My experiences in Louisiana what they call a marsh chicken, mud hen, poule d'eau is not the same as our coot. Perhaps Lost can shed some light?


----------



## LostLouisianian (Oct 11, 2010)

johnnycake said:


> My experiences in Louisiana what they call a marsh chicken, mud hen, poule d'eau is not the same as our coot. Perhaps Lost can shed some light?

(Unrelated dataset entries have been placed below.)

Lemma parse_uint_loop_nondecimal s n :
  0 ≤ n < 2 ^ 64 → decimal s n = None → ok_opt (parse_uint_loop s n) = None.
Proof.
  revert n; induction s as [|c s IH]; intros n Hn; simpl; [done|].
  pose proof (byte_val_bound c). unfold is_digit.
  destruct ((48 <=? byte_val c) && _) eqn:Hd.
  - unfold maxUint64, u64. intros Hv.
    destruct (10 <=? _); [done|]. destruct (_ <=? n) eqn:Hc; [done|].
    destruct (_ || _) eqn:Ho; [done|]. apply Z.leb_gt in Hc.
    apply orb_false_iff in Ho as [Ho1 Ho2]. apply Z.ltb_ge in Ho1, Ho2.
    assert (n * 10 < 2 ^ 64) by zlia. rewrite (Z.mod_small (n * 10)) in * by lia.
    assert (n * 10 + (byte_val c - 48) < 2 ^ 64) by zlia.
    rewrite Z.mod_small by lia. apply IH; [lia|done].
  - intros _. apply andb_false_iff in Hd as [Hd|Hd];
      repeat match goal with |- context [if ?b then _ else _] => destruct b eqn:? end;
      rewrite ?andb_true_iff, ?Z.leb_le, ?Z.leb_gt in *; try done; exfalso; zlia.
Qed.

Lemma ParseUint_ref s :
  ok_opt (ParseUint s) =
    match s with
    | EmptyString => None
    | _ => match decimal s 0 with Some v => if v <? 2 ^ 64 then Some v else None | None => None end
    end.
Proof.
  destruct s as [|c r]; [done|]. unfold ParseUint.
  destruct (decimal (String c r) 0) as [v|] eqn:E.
  - rewrite (parse_uint_loop_decimal _ 0 v) by (done || lia). by destruct (v <? 2 ^ 64).
  - apply parse_uint_loop_nondecimal; [lia|done].
Qed.

Lemma decimal_small ds v :
  decimal ds 0 = Some v → (String.length ds < 19)%nat → 0 ≤ v < 10 ^ 18.
Proof.
  intros Hv Hl. apply decimal_bound in Hv. split; [lia|].
  eapply Z.lt_le_trans; [apply Hv|]. apply Z.pow_le_mono_r; lia.
Qed.
Lemma ParseInt_range neg v :
  0 ≤ v →
  ok_opt (if negb neg && (2 ^ 63 <=? v) then Err ErrRange
          else if neg && (2 ^ 63 <? v) then Err ErrRange
          else Ok (if neg then - v else v)) =
    (let n := if neg then - v else v in if in_int64 n then Some n else None).
Proof.
  intros Hv. unfold in_int64.
  destruct neg; simpl; repeat case_match; simpl;
    rewrite ?andb_true_iff, ?andb_false_iff, ?Z.leb_le, ?Z.leb_gt, ?Z.ltb_lt, ?Z.ltb_ge in *;
    try done; exfalso; lia.
Qed.

(** The fast path's digits never leave [int64]. *)
Lemma fast_path_ref (neg : bool) ds :
  (String.length ds < 19)%nat →
  ok_opt (match fast_digits ds 0 with
          | Err e => Err e | Ok n => Ok (if neg then - n else n) end) =
    match decimal ds 0 with
    | Some v => let n := if neg then - v else v in if in_int64 n then Some n else None
    | None => None
    end.
Proof.
  intros Hl. rewrite fast_digits_decimal.
  destruct (decimal ds 0) as [v|] eqn:E; [|done]. apply decimal_small in E; [|done].
  unfold in_int64. destruct neg; simpl;
    rewrite (proj2 (Z.leb_le _ _)), (proj2 (Z.ltb_lt _ _)) by lia; done.
Qed.

Lemma slow_path_ref (neg : bool) ds :
  ok_opt (match ParseUint ds with
          | Err e => Err e
          | Ok un =>
              if negb neg && (2 ^ 63 <=? un) then Err ErrRange
              else if neg && (2 ^ 63 <? un) then Err ErrRange
              else Ok (if neg then - un else un)
          end) =
    match ds with
    | EmptyString => None
    | _ => match decimal ds 0 with
           | Some v => let n := if neg then - v else v in if in_int64 n then Some n else None
           | None => None
           end
    end.
Proof.
  pose proof (ParseUint_ref ds) as HU.
  destruct (ParseUint ds) as [un|]; simpl in HU; destruct ds as [|c r]; try done;
    destruct (decimal (String c r) 0) as [v|] eqn:E; try done.
  - destruct (v <? 2 ^ 64); simplify_eq. apply ParseInt_range.
    apply decimal_bound in E. lia.
  - destruct (v <? 2 ^ 64) eqn:Hv; [done|]. apply Z.ltb_ge in Hv. cbn zeta.
    replace (in_int64 _) with false; [done|]. symmetry. unfold in_int64.
    apply andb_false_iff. destruct neg; [left; apply Z.leb_gt|right; apply Z.ltb_ge]; lia.
Qed.

(** [Atoi] and the reference agree on every input. *)
Lemma Atoi_atoi_ref s : ok_opt (Atoi s) = atoi_ref s.
Proof.
  unfold Atoi, atoi_ref. destruct s as [|c r]; [done|].
  cbn [String.length]. destruct ((0 <? _)%nat && _) eqn:Hf.
  - apply andb_true_iff in Hf as [_ Hl]. apply Nat.ltb_lt in Hl. unfold sign_split.
    destruct (decide (c = minus)) as [->|Hm];
      [|destruct (decide (c = plus)) as [->|Hp]].
    + destruct r as [|a r]; [done|]. exact (fast_path_ref true (String a r) ltac:(simpl in *; lia)).
    + destruct r as [|a r]; [done|]. exact (fast_path_ref false (String a r) ltac:(simpl in *; lia)).
    + rewrite (bool_decide_eq_false_2 _ Hm), (bool_decide_eq_false_2 _ Hp).
      exact (fast_path_ref false (String c r) Hl).
  - unfold ParseInt, sign_split.
    destruct (decide (c = minus)) as [->|Hm];
      [|destruct (decide (c = plus)) as [->|Hp]].
    + destruct r as [|a r]; [done|]. exact (slow_path_ref true (String a r)).
    + destruct r as [|a r]; [done|]. exact (slow_path_ref false (String a r)).
    + exact (slow_path_ref false (String c r)).
Qed.
Lemma Atoi_Ok s n : atoi_ref s = Some n → Atoi s = Ok n.
Proof. rewrite <- Atoi_atoi_ref. destruct (Atoi s); simpl; congruence. Qed.
Lemma rtc_daemon s s' conn procs :
  rtc (sstep job) s s' →
  rtc (net_step_nt port job) {| n_sys := s; n_conn := conn; n_procs := procs |}
                             {| n_sys := s'; n_conn := conn; n_procs := procs |}.
Proof.
  induction 1 as [|x y z Hxy _ IH]; [done|]. eapply rtc_l; [|exact IH].
  destruct (sstep_step_at _ _ Hxy) as [k Hk]. exists (LDaemon k). cbn. rewrite Hk. split; [done|by intros ? [=]].
Qed.

(** One [worker tmpl] process alone against the concurrent daemon,
    without a timeout, exits as [run_tmpl] (the sequential composition
    of [tmplCmd], [client.Do] over loopback and [tmplHandler]) returns,
    and leaves the file system [run_tmpl] leaves. *)
Theorem session_refines_run_tmpl env args w :
  ∃ n', rtc (net_step_nt port job) (net_init (w_fs w) [(env, args)]) n' ∧
    p_state <$> n_procs n' = [PExit (run_tmpl port job env args w).1.1] ∧
    s_fs (n_sys n') = w_fs (run_tmpl port job env args w).2.
Proof.
  set (p0 := {| p_env := env; p_args := args; p_state := PRun |}).
  assert (net_step_nt port job (net_init (w_fs w) [(env, args)]) (send port 0 p0 (net_init (w_fs w) [(env, args)])))
    as Hsend by (exists (LSend 0); split; [reflexivity|by intros ? [=]]).
  unfold run_tmpl. rewrite tmplCmd_split. unfold send in Hsend |- *. cbn [p_env p_args p0] in Hsend |- *.
  destruct (request_of env args) as [req|]; [|eexists; split; [apply rtc_once, Hsend|done]].
  cbn [client_Do loopback]. unfold loopback_Do in *. destruct (dial port req) as [[]|e];
    [|eexists; split; [apply rtc_once, Hsend|done]].
  unfold route in *. destruct (tmpl_route req); [|eexists; split; [apply rtc_once, Hsend|done]].
  set (w0 := {| w_fs := w_fs w; w_trace := [] |}).
  destruct (tmplHandler_fs job (Ok (req_body req)) w w0 eq_refl) as [Hr Hf].
  destruct (tmplHandler job (Ok (req_body req)) w) as [resp w'] eqn:Eh. cbn in Hr, Hf |- *.
  pose proof (tstep_handler job (Ok (req_body req)) w0) as Ht.
  eapply (rtc_thread job (n_sys (set_state 0 p0 (PWait 0 req) (spawned (net_init (w_fs w) [(env, args)]) 0 req))) 0)
    in Ht; [|reflexivity].
  eexists. split.
  - eapply rtc_l; [exact Hsend|]. eapply rtc_r; [apply rtc_daemon, Ht|].
    exists (LReply 0). split; [reflexivity|by intros ? [=]].
  - cbn. by rewrite Hr, Hf.
Qed.
End Refinement.

(** ** Processes with independent paths do not see each other *)

Section Isolation.
Context `{Interpolator}.
Variables (port : Z) (job : currentJob) (f0 : fs) (cmds : list (gmap string string * list string)).

(** The bodies the processes send. *)
Definition bodies0 : list (result string string) := (λ c, cmd_body c.1 c.2) <$> cmds.

Hypothesis Hind : independent bodies0.

Record net_iso (n : net) : Prop := {
  ni_bodies : pbody <$> n_procs n = bodies0;
  ni_len : length (n_conn n) = length (s_threads (n_sys n));
  ni_nodup : NoDup (n_conn n);
  ni_conn : ∀ k i, n_conn n !! k = Some i → ∃ p, n_procs n !! i = Some p ∧ p_state p ≠ PRun;
  ni_body : ∀ k t i, s_threads (n_sys n) !! k = Some t → n_conn n !! k = Some i → bodies0 !! i = Some (t_body t);
  ni_wait : ∀ i p k req, n_procs n !! i = Some p → p_state p = PWait k req → n_conn n !! k = Some i;
  ni_ok : ∀ i p, n_procs n !! i = Some p → p_state p = PExit (Ok tt) →
    ∃ k t, n_conn n !! k = Some i ∧ s_threads (n_sys n) !! k = Some t ∧ t_phase t = Done response_ok;
  ni_done : ∀ k t r, s_threads (n_sys n) !! k = Some t → t_phase t = Done r → (status r < 300)%Z → r = response_ok;
  ni_frame : ∀ q, not_written bodies0 q → nodes (s_fs (n_sys n)) !! q = nodes f0 !! q;
  ni_phase : ∀ k t, s_threads (n_sys n) !! k = Some t → phase_ok job f0 (s_fs (n_sys n)) t
}.

Lemma net_iso_init : net_iso (net_init f0 cmds).
Proof.
  split; cbn; try by intros ?? [=].
  - unfold bodies0. rewrite <- list_fmap_compose. done.
  - done.
  - by constructor.
  - by intros ??? [=].
  - intros i p k req (c & -> & _)%list_lookup_fmap_Some. done.
  - intros i p (c & -> & _)%list_lookup_fmap_Some. done.
  - by intros ??? [=].
  - done.
Qed.

(** A goroutine that answers below 300 answers 200 with an empty body. *)
Lemma tstep_done t f t' f' r :
  tstep job t f = Some (t', f') → t_phase t' = Done r → (status r < 300)%Z → r = response_ok.
Proof.
  unfold tstep. destruct t as [b ph tr]; cbn.
  destruct ph; repeat case_match; intros Hs Hd Hst; simplify_eq/=; try done;
    try (pose proof (writeError_status _); lia).
  lazymatch goal with |- write_response ?r = _ => destruct r as [[]|e] end; [done|].
  pose proof (writeError_status (EPath e)). cbn in *. lia.
Qed.

Lemma iso_thread_body n k t :
  net_iso n → s_threads (n_sys n) !! k = Some t →
  ∃ i, n_conn n !! k = Some i ∧ bodies0 !! i = Some (t_body t).
Proof.
  intros Hn Ht. destruct (lookup_lt_is_Some_2 (n_conn n) k) as [i Hi].
  { rewrite (ni_len _ Hn). by eapply lookup_lt_Some. }
  exists i. split; [done|]. by eapply ni_body.
Qed.

(** Two goroutines serve two processes, so their destinations differ. *)
Lemma iso_distinct n k k' t t' a c :
  net_iso n → k ≠ k' → s_threads (n_sys n) !! k = Some t → s_threads (n_sys n) !! k' = Some t' →
  decoded (t_body t) = Some a → decoded (t_body t') = Some c → Destination a ≠ Destination c.
Proof.
  intros Hn Hne Ht Ht' Ha Hc.
  destruct (iso_thread_body n k t Hn Ht) as (i & Hi & Hbi).
  destruct (iso_thread_body n k' t' Hn Ht') as (i' & Hi' & Hbi').
  destruct (Hind i i' _ _ a c Hbi Hbi' Ha Hc) as [_ Hd]. apply Hd. intros <-.
  apply Hne. by eapply NoDup_lookup; [apply (ni_nodup _ Hn)|..].
Qed.

(** No goroutine writes the source of another, nor its own. *)
Lemma iso_source n k t a :
  net_iso n → s_threads (n_sys n) !! k = Some t → decoded (t_body t) = Some a → not_written bodies0 (Path a).
Proof.
  intros Hn Ht Ha j b c Hj Hc. destruct (iso_thread_body n k t Hn Ht) as (i & _ & Hbi).
  destruct (Hind j i _ _ c a Hj Hbi Hc Ha) as [Hd _]. by apply not_eq_sym.
Qed.

Lemma step_at_inv k s s' :
  step_at job k s = Some s' →
  ∃ t t' f', s_threads s !! k = Some t ∧ tstep job t (s_fs s) = Some (t', f') ∧
    s' = {| s_fs := f'; s_threads := <[k := t']> (s_threads s) |}.
Proof.
  unfold step_at. destruct (s_threads s !! k) as [t|] eqn:Hk; [|done].
  destruct (tstep job t (s_fs s)) as [[t' f']|] eqn:Ht; [|done]. intros [= <-]. eauto 10.
Qed.

Lemma iso_daemon n k s' :
  step_at job k (n_sys n) = Some s' → net_iso n →
  net_iso {| n_sys := s'; n_conn := n_conn n; n_procs := n_procs n |}.
Proof.
  intros E Hn. destruct (step_at_inv _ _ _ E) as (t & t' & f' & Hk & Ht & ->).
  assert (k < length (s_threads (n_sys n))) as Hlt by (by eapply lookup_lt_Some).
  assert (∀ a, decoded (t_body t) = Some a → ∀ q, not_written bodies0 q → q ≠ Destination a) as Hnw.
  { intros a Ha q Hq. destruct (iso_thread_body n k t Hn Hk) as (i & _ & Hbi). by apply (Hq i (t_body t) a). }
  pose proof (ni_phase _ Hn k t Hk) as Hpk.
  pose proof Hn as [Hb Hl Hnd Hc Hbd Hw Hok Hdn Hf Hp]. split; cbn; try done.
  - by rewrite length_insert.
  - intros j u i Hj Hi. destruct (decide (j = k)) as [->|Hne].
    + rewrite list_lookup_insert_eq in Hj by done. injection Hj as <-.
      rewrite (tstep_body _ _ _ _ _ Ht). by eapply Hbd.
    + rewrite list_lookup_insert_ne in Hj by done. by eapply Hbd.
  - intros i p Hi Hs. destruct (Hok i p Hi Hs) as (k' & u & Hk' & Hu & Hd). exists k', u.
    split_and!; [done| |done]. rewrite list_lookup_insert_ne; [done|]. intros ->.
    rewrite Hk in Hu. injection Hu as <-. unfold tstep in Ht. by rewrite Hd in Ht.
  - intros j u r Hj Hd Hs. destruct (decide (j = k)) as [->|Hne].
    + rewrite list_lookup_insert_eq in Hj by done. injection Hj as <-. by eapply tstep_done.
    + rewrite list_lookup_insert_ne in Hj by done. by eapply Hdn.
  - intros q Hq. rewrite <- (Hf q Hq). eapply tstep_frame; [done|done|]. intros a Ha. by apply (Hnw a Ha).
  - intros j u Hj. destruct (decide (j = k)) as [->|Hne].
    + rewrite list_lookup_insert_eq in Hj by done. injection Hj as <-.
      eapply tstep_phase_ok; [done|done|]. intros a Ha. apply Hf.
      unfold phase_ok in Hpk. rewrite Ha in Hpk. by eapply (iso_source n k t).
    + rewrite list_lookup_insert_ne in Hj by done.
      apply (phase_ok_frame job f0 (s_fs (n_sys n))); [by apply (Hp j)|].
      intros c Hcd. eapply tstep_frame; [done|done|]. intros a Ha.
      by apply not_eq_sym, (iso_distinct n k j t u a c); [..|done].
Qed.
Lemma pbody_set n i p st :
  n_procs n !! i = Some p → pbody <$> n_procs (set_state i p st n) = pbody <$> n_procs n.
Proof. intros Hi. cbn. rewrite list_fmap_insert. apply list_insert_id. by rewrite list_lookup_fmap, Hi. Qed.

We called coots poule d'eau...never really knew their official name until I moved out here...all I ever called them was poule d'eau. Dangdest shot I ever saw was on poule d'eau. We motored up to a cove when I was a kid and you literally could not see water, it was packed with thousands of poule d'eau. Dad shut the motor off and when the boat stopped he shot one time, picked up either 12 or 13 that were dead. Had only a couple of cripples that we finished off...never saw that before or after, just one of those freak things. Whenever my brother and I get together we still laugh about that shot....gave them away...LOL


----------



## johnnycake (Jul 19, 2011)

not my pictures, but these were the birds I thought were mudhens in the south
http://blackbirdideas.com/2013/09/25/update-on-johns-marsh-hen-adventure/

you ever see these Lost?


----------



## LostLouisianian (Oct 11, 2010)

johnnycake said:


> not my pictures, but these were the birds I thought were mudhens in the south
> http://blackbirdideas.com/2013/09/25/update-on-johns-marsh-hen-adventure/
> 
> you ever see these Lost?


Definitely....they like to walk on top of the water lillies...funniest things you ever saw waking on the lillies eating bugs....never tried eating one as I had too many other good things to eat like gator tail, frog legs, turtle soup, garfish boullettes, raccoon etc...but hey I will try just about anything once, or twice.


----------